On Tue, Nov 26, 2013 at 04:54:44PM +0200, Avi Kivity wrote:
On 11/26/2013 04:46 PM, Paolo Bonzini wrote:
Il 26/11/2013 15:36, Avi Kivity ha scritto:
No, this would be exactly the same code that is running now:
mutex_lock(&kvm->irq_lock);
old = kvm->irq_routing;
kvm_irq_routing_update(kvm, new);
mutex_unlock(&kvm->irq_lock);
synchronize_rcu();
kfree(old);
return 0;
Except that the kfree would run in the call_rcu kernel thread instead of
the vcpu thread. But the vcpus already see the new routing table after
the rcu_assign_pointer that is in kvm_irq_routing_update.

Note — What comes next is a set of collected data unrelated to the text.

(** What the older [DeserializeProof] returns is bounded by its input: each
    stem has 31 bytes, no commitment is nil, and the three counts, the
    stems, the statuses and the commitments fit in the bytes that were
    given. On fewer than four bytes it returns the error of the first
    read. *)
Theorem Legacy_DeserializeProof_bounds (proofSerialized : bytes) :
  (∀ proof, Legacy.DeserializeProof proofSerialized = Ok proof →
            Forall (λ s : bytes, length s = 31%nat) (PoaStems proof)
            ∧ Forall is_Some (Cs proof)
            ∧ (12 + 31 * length (PoaStems proof) + length (ExtStatus proof)
               + 32 * length (Cs proof) ≤ length proofSerialized)%nat)
  ∧ ((length proofSerialized < 4)%nat →
     ∃ e, Legacy.DeserializeProof proofSerialized = Err e).
Proof.
  split.
  - intros proof H. unfold Legacy.DeserializeProof in H.
    apply obind_Ok in H as ([n1 r1] & H1 & H).
    apply obind_Ok in H as ([poaStems r2] & H2 & H).
    apply obind_Ok in H as ([n2 r3] & H3 & H).
    apply obind_Ok in H as ([extStatus r4] & H4 & H).
    apply obind_Ok in H as ([n3 r5] & H5 & H).
    apply obind_Ok in H as ([commitments r6] & H6 & H).
    injection H as <-. cbn [PoaStems Cs ExtStatus].
    apply read_u32_inv in H1, H3, H5.
    apply (read_items_inv _ 31 (λ s : bytes, length s = 31%nat)) in H2
      as (Hl2 & Hr2 & HP2); [|intros r x r' Hx; apply read_n_inv in Hx; lia].
    apply (read_items_inv _ 1 (λ _, True)) in H4 as (Hl4 & Hr4 & _).
    2:{ intros r x r' Hx. unfold Legacy.read_byte in Hx.
        apply obind_Ok in Hx as ([b rb] & Hb & Hx). apply read_n_inv in Hb as [_ Hb].
        apply obind_Ok in Hx as (e & _ & Hx). injection Hx as _ <-. done. }
    apply (read_items_inv _ 32 (λ _, True)) in H6 as (Hl6 & Hr6 & _).
    2:{ intros r x r' Hx. unfold Legacy.read_commitment in Hx.
        apply obind_Ok in Hx as ([b rb] & Hb & Hx). apply read_n_inv in Hb as [_ Hb].
        apply obind_Ok in Hx as (c & _ & Hx). injection Hx as _ <-. done. }
    split_and!; [done| |rewrite length_fmap; lia].
    apply Forall_fmap, Forall_forall. intros c _. by eexists.
  - intros Hshort. unfold Legacy.DeserializeProof, Legacy.read_u32, Legacy.read_n.
    rewrite decide_False by lia. case_decide; simpl; eauto.
Qed.

End LegacyReader.

Section LegacyBuilderProps.
Context `{lext : LegacyExternals}.

Lemma walk_lengths (root : VerkleNode) (keys : list bytes) :
  ∀ acc : ProofElements * bytes * list bytes,
    length (foldl (LegacyBuilder.walkStep root) acc keys).1.2
    = (length acc.1.2 + length keys)%nat
    ∧ (length (foldl (LegacyBuilder.walkStep root) acc keys).2
       ≤ length acc.2 + length keys)%nat.
Proof.
  induction keys as [|key keys IH]; intros [[p es] poas]; cbn [foldl length fst snd].
  - lia.
  - destruct (IH (LegacyBuilder.walkStep root (p, es, poas) key)) as [H1 H2].
    unfold LegacyBuilder.walkStep in *.
    destruct (GetCommitmentsAlongPath root key) as [[pe extStatus] alt].
    cbn [fst snd] in *. rewrite length_app in H1. simpl in H1.
    destruct alt; rewrite ?length_app in H2; simpl in H2; lia.
Qed.

(** The older builder leaves the key list in the caller's order: the proof
    holds the keys as given, the value that the tree has for each, one
    extension status per key and at most one stem per key. *)
Theorem Legacy_MakeVerkleMultiProof_keys (ro : range_order) (root root' : VerkleNode)
    (keys : list bytes) (proof : Proof) (cis : list Point) (zis : bytes) (yis : list Fr) :
  LegacyBuilder.MakeVerkleMultiProof ro root keys = (root', Ok (proof, cis, zis, yis)) →
  root' = ComputeCommitment root
  ∧ Keys proof = keys
  ∧ Values proof = Get root' <$> keys
  ∧ length (ExtStatus proof) = length keys
  ∧ (length (PoaStems proof) ≤ length keys)%nat.
Proof.
  unfold LegacyBuilder.MakeVerkleMultiProof, LegacyBuilder.GetCommitmentsForMultiproof.
  cbv zeta. intros H.
  pose proof (walk_lengths (ComputeCommitment root) keys
                (LegacyBuilder.emptyProofElements, [], [])) as [Hes Hpoas].
  destruct (foldl _ _ keys) as [[pe es] poas]. cbn [fst snd length] in *.
  injection H as <- H. apply obind_Ok in H as (mp & _ & H).
  apply obind_Ok in H as (cs & _ & H). injection H as <- _ _ _.
  cbn [Keys Values ExtStatus PoaStems]. split_and!; try done; lia.
Qed.

End LegacyBuilderProps.

(** ** The two builders on an empty key list *)

Section EmptyKeyList.
Context `{lext : LegacyExternals}.

(** C4, as the two builders have it: called with an empty key list, the
    MakeVerkleMultiProof of proof_ipa.go returns the error "no key provided
    for proof" and no proof, before it touches the tree or the list. The
    older MakeVerkleMultiProof has no such guard and no error result: after
    ComputeCommitment it calls the opening primitive on no query, and it
    panics, with the panic of that call when the backend rejects the empty
    input, and at [make([]string, 0, len(pe.ByPath)-1)], whose capacity is
    -1, when the call returns. *)
Theorem C4_empty_key_list_error_or_panic (ro : range_order) (root : VerkleNode)
    (keyvals : gmap bytes (option bytes)) :
  MakeVerkleMultiProof ro root [] keyvals
  = ({| st_root := root; st_keys := [] |}, Err "no key provided for proof")
  ∧ LegacyBuilder.MakeVerkleMultiProof ro root []
    = (ComputeCommitment root,
       Panic match CreateMultiProof_noerr "multiproof" [] [] [] with
             | inl why => why
             | inr _ => MakeSliceLen
             end).
Proof.
  split; [reflexivity|].
  unfold LegacyBuilder.MakeVerkleMultiProof, LegacyBuilder.GetCommitmentsForMultiproof.
  cbn [foldl]. cbv zeta. cbn [LegacyBuilder.emptyProofElements ByPath Cis Fis Zis].
  destruct (CreateMultiProof_noerr "multiproof" [] [] []) as [why|mp];
    cbn [mbind outcome_bind obind]; [done|].
  unfold sortedCommitments. by rewrite decide_True by apply map_size_empty.
Qed.

End EmptyKeyList.

(** ** The reconstruction of one present stem *)

Section OneStem.
Context `{crypto : Crypto} `{ext : !Externals}.
Variables extStatusAbsentEmpty extStatusAbsentOther : Z.

Lemma slice_to_Ok {A} (s : list A) (n : nat) :
  (n ≤ length s)%nat → slice_to s n = Ok (take n s).
Proof. intros H. unfold slice_to. by rewrite decide_True. Qed.

Lemma depth_of_status (es : Z) : isByte es → (Z.to_nat (Z.shiftr es 3) ≤ 31)%nat.
Proof.
  unfold isByte. intros H. rewrite Z.shiftr_div_pow2 by lia. change (2 ^ 3) with 8.
  assert (0 ≤ es / 8 < 32); [|lia].
  split; [apply Z.div_pos; lia|apply Z.div_lt_upper_bound; lia].
Qed.

(** For a proof with one key of 32 bytes, its value, and one extension
    status that is neither ABSENT_EMPTY nor ABSENT_OTHER, [TreeFromProof]
    inserts one stem at the path of [depth] bytes of the key, with the value
    under the suffix of the key, [has_c1] or [has_c2] by the half the suffix
    is in, and the stem of the key; it then inserts the value, unless it is
    empty. *)
Theorem TreeFromProof_one_present_stem (mp : MultiProof) (cs : list (option Point))
    (poaStems : list bytes) (es : Z) (key val : bytes) (rootC : option Point) :
  length key = 32%nat → isByte es →
  Z.land es 3 ≠ extStatusAbsentEmpty → Z.land es 3 ≠ extStatusAbsentOther →
  let suffix := default 0 (key !! 31%nat) in
  let si := {| depth := Z.shiftr es 3;
               stemType := Z.land es 3;
               has_c1 := bool_decide (suffix < 128);
               has_c2 := bool_decide (suffix >= 128);
               values := <[suffix := val]> ∅;
               stem := take 31 key |} in
  TreeFromProof extStatusAbsentEmpty extStatusAbsentOther
    {| Multipoint := mp; ExtStatus := [es]; Cs := cs; PoaStems := poaStems;
       Keys := [key]; Values := [Some val] |} rootC
  = rc ← insertStem (NewStatelessWithCommitment rootC)
                    (take (Z.to_nat (Z.shiftr es 3)) key) si cs;
    if decide (length val = 0%nat) then Ok rc.1 else insertValue rc.1 key val.
Proof.
  intros Hkey Hes HAE HAO suffix si.
  pose proof (depth_of_status es Hes) as Hd.
  set (d := Z.to_nat (Z.shiftr es 3)) in *.
  destruct (lookup_lt_is_Some_2 key 31) as [sfx Hsfx]; [lia|].
  assert (suffix = sfx) as Hsuffix by (unfold suffix; by rewrite Hsfx).
  assert (take d (take 31 key) = take d key) as Htake.
  { rewrite take_take. f_equal. lia. }
  assert (length (take d key) = d) as Hlen by (rewrite length_take; lia).
  unfold TreeFromProof. cbn [Keys Values ExtStatus PoaStems Cs foldO imap].
  (* the stems *)
  unfold stemsStep at 1. rewrite slice_to_Ok by lia.
  cbn [mbind outcome_bind obind]. rewrite decide_True by (left; done).
  cbn [mbind outcome_bind obind app].
  (* the classification of the one status *)
  unfold classifyStep at 1. cbn [stemIndex poas info paths].
  cbn [index lookup list_lookup mbind outcome_bind obind].
  rewrite slice_to_Ok by (rewrite length_take; lia). fold d. rewrite Htake.
  cbn [mbind outcome_bind obind stemType].
  rewrite decide_False by done. rewrite decide_False by done.
  rewrite Hlen. rewrite slice_to_Ok by (rewrite length_take; lia). rewrite Htake.
  cbn [mbind outcome_bind obind foldO imap Keys Values].
  unfold presentStep at 1. rewrite Hlen.
  rewrite (slice_to_Ok key d), (slice_to_Ok key 31) by lia.
  rewrite (index_Ok [Some val] 0 (Some val) eq_refl), (index_Ok key 31 sfx Hsfx).
  cbn [mbind outcome_bind obind]. rewrite decide_True by done.
  cbn [mbind outcome_bind obind depth stemType has_c1 has_c2 values orb drop skipStems].
  cbn [mbind outcome_bind obind app paths info].
  (* the two insertions *)
  cbn [foldO]. unfold insertStemStep at 1. cbn [fst snd].
  rewrite lookup_insert_eq. cbn [default].
  subst si. rewrite Hsuffix.
  destruct (insertStem _ _ _ cs) as [[root comms]| |]; cbn [mbind outcome_bind obind];
    [|done|done].
  cbn [fst]. unfold insertValueStep.
  rewrite (index_Ok [Some val] 0 (Some val) eq_refl).
  cbn [mbind outcome_bind obind nlen default]. unfold id.
  case_decide; [done|]. by destruct (insertValue root key val).
Qed.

I understood the proposal was also to eliminate the synchronize_rcu(),
so while new interrupts would see the new routing table, interrupts
already in flight could pick up the old one.
Isn't that always the case with RCU? (See my answer above: "the vcpus
already see the new routing table after the rcu_assign_pointer that is
in kvm_irq_routing_update").
With synchronize_rcu(), you have the additional guarantee that any
parallel accesses to the old routing table have completed. Since we
also trigger the irq from rcu context, you know that after
synchronize_rcu() you won't get any interrupts to the old
destination (see kvm_set_irq_inatomic()).
We do not have this guaranty for other vcpus that do not call
synchronize_rcu(). They may still use outdated routing table while a vcpu
or iothread that performed table update sits in synchronize_rcu().